(** The literals of a value line are appended to the model, unless a word
    of the line is not an integer. *)
Lemma value_words_result (words : list string) (model : list Z) :
  (∃ model',
     for_r words (λ p model,
       val ← int p;
       if bool_decide (val ≠ 0) then mret (append val model) else mret model) model
     = Ok model')
  ∨ for_r words (λ p model,
       val ← int p;
       if bool_decide (val ≠ 0) then mret (append val model) else mret model) model
    = Raise ValueError.
Proof.
  revert model. induction words as [|p words IH]; intros model; cbn [for_r].
  - left. by eexists.
  - destruct (int_result p) as [[z ->]| ->]; [|by right].
    cbn [mbind result_bind mret result_ret].
    case_bool_decide; apply IH.
Qed.

(** A line that is no status line leaves the verdict as it is. *)
Lemma solveCNF_line_no_status (l : string) (sat : option bool) (model : list Z) :
  startswith l "s " = false →
  (∃ model', solveCNF_line l (sat, model) = Ok (sat, model'))
  ∨ solveCNF_line l (sat, model) = Raise ValueError.
Proof.
  intros Hs. unfold solveCNF_line. rewrite Hs.
  destruct (startswith l "v "); [|left; by eexists].
  destruct (value_words_result (tail (split l)) model) as [[model' ->]| ->];
    [left; by eexists|by right].
Qed.

(** A line that is neither a status line nor a value line changes nothing. *)
Lemma solveCNF_line_other (l : string) (st : option bool * list Z) :
  startswith l "s " = false → startswith l "v " = false →
  solveCNF_line l st = Ok st.
Proof. intros Hs Hv. unfold solveCNF_line. destruct st. by rewrite Hs, Hv. Qed.

Lemma solveCNF_lines_no_status (output : list string) (sat : option bool) (model : list Z) :
  (∀ l, l ∈ output → startswith l "s " = false) →
  (∃ model', for_r output solveCNF_line (sat, model) = Ok (sat, model'))
  ∨ for_r output solveCNF_line (sat, model) = Raise ValueError.
Proof.
  revert model. induction output as [|l output IH]; intros model Hs; cbn [for_r].
  - left. by eexists.
  - destruct (solveCNF_line_no_status l sat model) as [[model' ->]| ->];
      [apply Hs; by left| |by right].
    cbn [mbind result_bind]. apply IH. intros l' Hl'. apply Hs. by right.
Qed.

Lemma solveCNF_lines_other (output : list string) (st : option bool * list Z) :
  (∀ l, l ∈ output → startswith l "s " = false) →
  (∀ l, l ∈ output → startswith l "v " = false) →
  for_r output solveCNF_line st = Ok st.
Proof.
  induction output as [|l output IH]; intros Hs Hv; cbn [for_r]; [done|].
  rewrite solveCNF_line_other by (apply Hs || apply Hv; by left).
  cbn [mbind result_bind].
  apply IH; intros l' Hl'; [apply Hs|apply Hv]; by right.
Qed.

Lemma filter_bind_if {A : Type} (cond : A → bool) (l : list A) :
  (x ← l; if cond x then [x] else []) = filter (λ x, cond x = true) l.
Proof.
  induction l as [|x l IH]; [done|].
  rewrite bind_cons, filter_cons, IH. destruct (cond x); by destruct (decide _).
Qed.

Lemma stats_printed (output : list string) :
  for_ output (λ l printed,
    if startswith l "c " then append l printed else printed)
    [String LF "Solver Stats:"]
  = String LF "Solver Stats:" :: filter (λ l, startswith l "c " = true) output.
Proof. by rewrite for_append_if, filter_bind_if. Qed.

Lemma value_words_raise (words : list string) (model : list Z) (e : exn) :
  for_r words (λ p model,
    val ← int p;
    if bool_decide (val ≠ 0) then mret (append val model) else mret model) model
  = Raise e
  ↔ e = ValueError ∧ ∃ w, w ∈ words ∧ int w = Raise ValueError.
Proof.
  revert model. induction words as [|p words IH]; intros model; cbn [for_r].
  - split; [done|]. intros (_ & w & Hw & _). by apply elem_of_nil in Hw.
  - destruct (int_result p) as [[z Hp]|Hp]; rewrite Hp;
      cbn [mbind result_bind mret result_ret].
    + assert (Hrest : ∀ m, for_r words (λ p model,
          val ← int p;
          if bool_decide (val ≠ 0) then mret (append val model) else mret model) m
        = Raise e
        ↔ e = ValueError ∧ ∃ w, w ∈ p :: words ∧ int w = Raise ValueError).
      { intros m. rewrite IH. split.
        - intros (-> & w & Hw & Hbad). split; [done|]. exists w. split; [by right|done].
        - intros (-> & w & Hw & Hbad). split; [done|]. exists w. split; [|done].
          apply elem_of_cons in Hw as [->|Hw]; [congruence|done]. }
      case_bool_decide; apply Hrest.
    + split.
      * intros [= <-]. split; [done|]. exists p. split; [by left|done].
      * by intros (-> & _).
Qed.

Lemma solveCNF_line_raise (l : string) (st : option bool * list Z) (e : exn) :
  solveCNF_line l st = Raise e
  ↔ e = ValueError ∧ startswith l "v " = true
    ∧ ∃ w, w ∈ tail (split l) ∧ int w = Raise ValueError.
Proof.
  unfold solveCNF_line. destruct st as [sat model].
  destruct (startswith l "v ").
  - destruct (for_r (tail (split l)) _ model) as [m|e'] eqn:Hwords.
    + cbn [mbind result_bind mret result_ret]. split; [done|].
      intros (-> & _ & Hbad).
      assert (Hr : for_r (tail (split l)) (λ p model,
          val ← int p;
          if bool_decide (val ≠ 0) then mret (append val model) else mret model) model
        = Raise ValueError) by (by apply value_words_raise).
      congruence.
    + cbn [mbind result_bind]. apply value_words_raise in Hwords as [-> Hbad].
      split; [by intros [= <-]|by intros (-> & _)].
  - cbn [mret result_ret]. split; [done|]. by intros (_ & ? & _).
Qed.

Lemma solveCNF_lines_raise (output : list string) (st : option bool * list Z) (e : exn) :
  for_r output solveCNF_line st = Raise e
  ↔ e = ValueError
    ∧ ∃ l, l ∈ output ∧ startswith l "v " = true
           ∧ ∃ w, w ∈ tail (split l) ∧ int w = Raise ValueError.
Proof.
  revert st. induction output as [|l output IH]; intros st; cbn [for_r].
  - split; [done|]. intros (_ & l & Hl & _). by apply elem_of_nil in Hl.
  - destruct (solveCNF_line l st) as [st'|e'] eqn:Hl; cbn [mbind result_bind].
    + rewrite IH. split.
      * intros (-> & l' & Hl' & Hbad). split; [done|]. exists l'. split; [by right|done].
      * intros (-> & l' & Hl' & Hv & Hbad). split; [done|]. exists l'.
        apply elem_of_cons in Hl' as [->|Hl']; [|done].
        assert (Hr : solveCNF_line l st = Raise ValueError)
          by (by apply solveCNF_line_raise).
        congruence.
    + apply solveCNF_line_raise in Hl as (-> & Hv & Hbad). split.
      * intros [= <-]. split; [done|]. exists l. split; [by left|done].
      * by intros (-> & _).
Qed.






(** The value line of that output is read with the signs of its literals. *)
Example value_line_signs :
  solveCNF (λ _ _, Ok ("c no answer" +:+ String LF "v 1 -2 0")) "tmp.cnf" true ∅
  = Ok ([String LF "Solver Stats:"; "c no answer"], (None, [1; -2])).
Proof. reflexivity. Qed.


(** ** Strings *)

Lemma string_app_nil_l (s : string) : "" +:+ s = s.
Proof. reflexivity. Qed.

Lemma string_app_cons (c : ascii) (s1 s2 : string) :
  String c s1 +:+ s2 = String c (s1 +:+ s2).
Proof. reflexivity. Qed.

Lemma string_app_assoc (s1 s2 s3 : string) :
  (s1 +:+ s2) +:+ s3 = s1 +:+ (s2 +:+ s3).
Proof.
  induction s1 as [|c s1 IH]; [done|].
  by rewrite !string_app_cons, IH.
Qed.

Lemma string_app_nil_r (s : string) : s +:+ "" = s.
Proof.
  induction s as [|c s IH]; [done|].
  by rewrite string_app_cons, IH.
Qed.

Lemma all_chars_app (P : ascii → bool) (s1 s2 : string) :
  all_chars P (s1 +:+ s2) = all_chars P s1 && all_chars P s2.
Proof.
  induction s1 as [|c s1 IH]; [done|].
  rewrite string_app_cons. simpl. by rewrite IH, andb_assoc.
Qed.

Lemma all_chars_impl (P Q : ascii → bool) (s : string) :
  (∀ c, P c = true → Q c = true) → all_chars P s = true → all_chars Q s = true.
Proof.
  intros HPQ. induction s as [|c s IH]; simpl; [done|].
  intros [Hc Hs]%andb_true_iff. by rewrite (HPQ c Hc), IH.
Qed.

(** A digit or a minus sign is no white space and no line boundary. *)
Lemma is_int_char_plain (c : ascii) :
  is_int_char c = true →
  is_space c = false ∧ is_linebreak c = false ∧ is_int_space c = false
  ∧ Ascii.eqb c "_" = false.
Proof.
  destruct c as [[] [] [] [] [] [] [] []]; try discriminate; intros _; by vm_compute.
Qed.

Lemma is_digit_int_char (c : ascii) : is_digit c = true → is_int_char c = true.
Proof. intros Hc. unfold is_int_char. by rewrite Hc. Qed.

Task prompt -
Using the listing above, return exactly, and only, the lines from the one that contains "Lemma all_chars_impl (P" through its last line, both included.

Task output -
Lemma all_chars_impl (P Q : ascii → bool) (s : string) :
  (∀ c, P c = true → Q c = true) → all_chars P s = true → all_chars Q s = true.
Proof.
  intros HPQ. induction s as [|c s IH]; simpl; [done|].
  intros [Hc Hs]%andb_true_iff. by rewrite (HPQ c Hc), IH.
Qed.

(** A digit or a minus sign is no white space and no line boundary. *)
Lemma is_int_char_plain (c : ascii) :
  is_int_char c = true →
  is_space c = false ∧ is_linebreak c = false ∧ is_int_space c = false
  ∧ Ascii.eqb c "_" = false.
Proof.
  destruct c as [[] [] [] [] [] [] [] []]; try discriminate; intros _; by vm_compute.
Qed.

Lemma is_digit_int_char (c : ascii) : is_digit c = true → is_int_char c = true.
Proof. intros Hc. unfold is_int_char. by rewrite Hc. Qed.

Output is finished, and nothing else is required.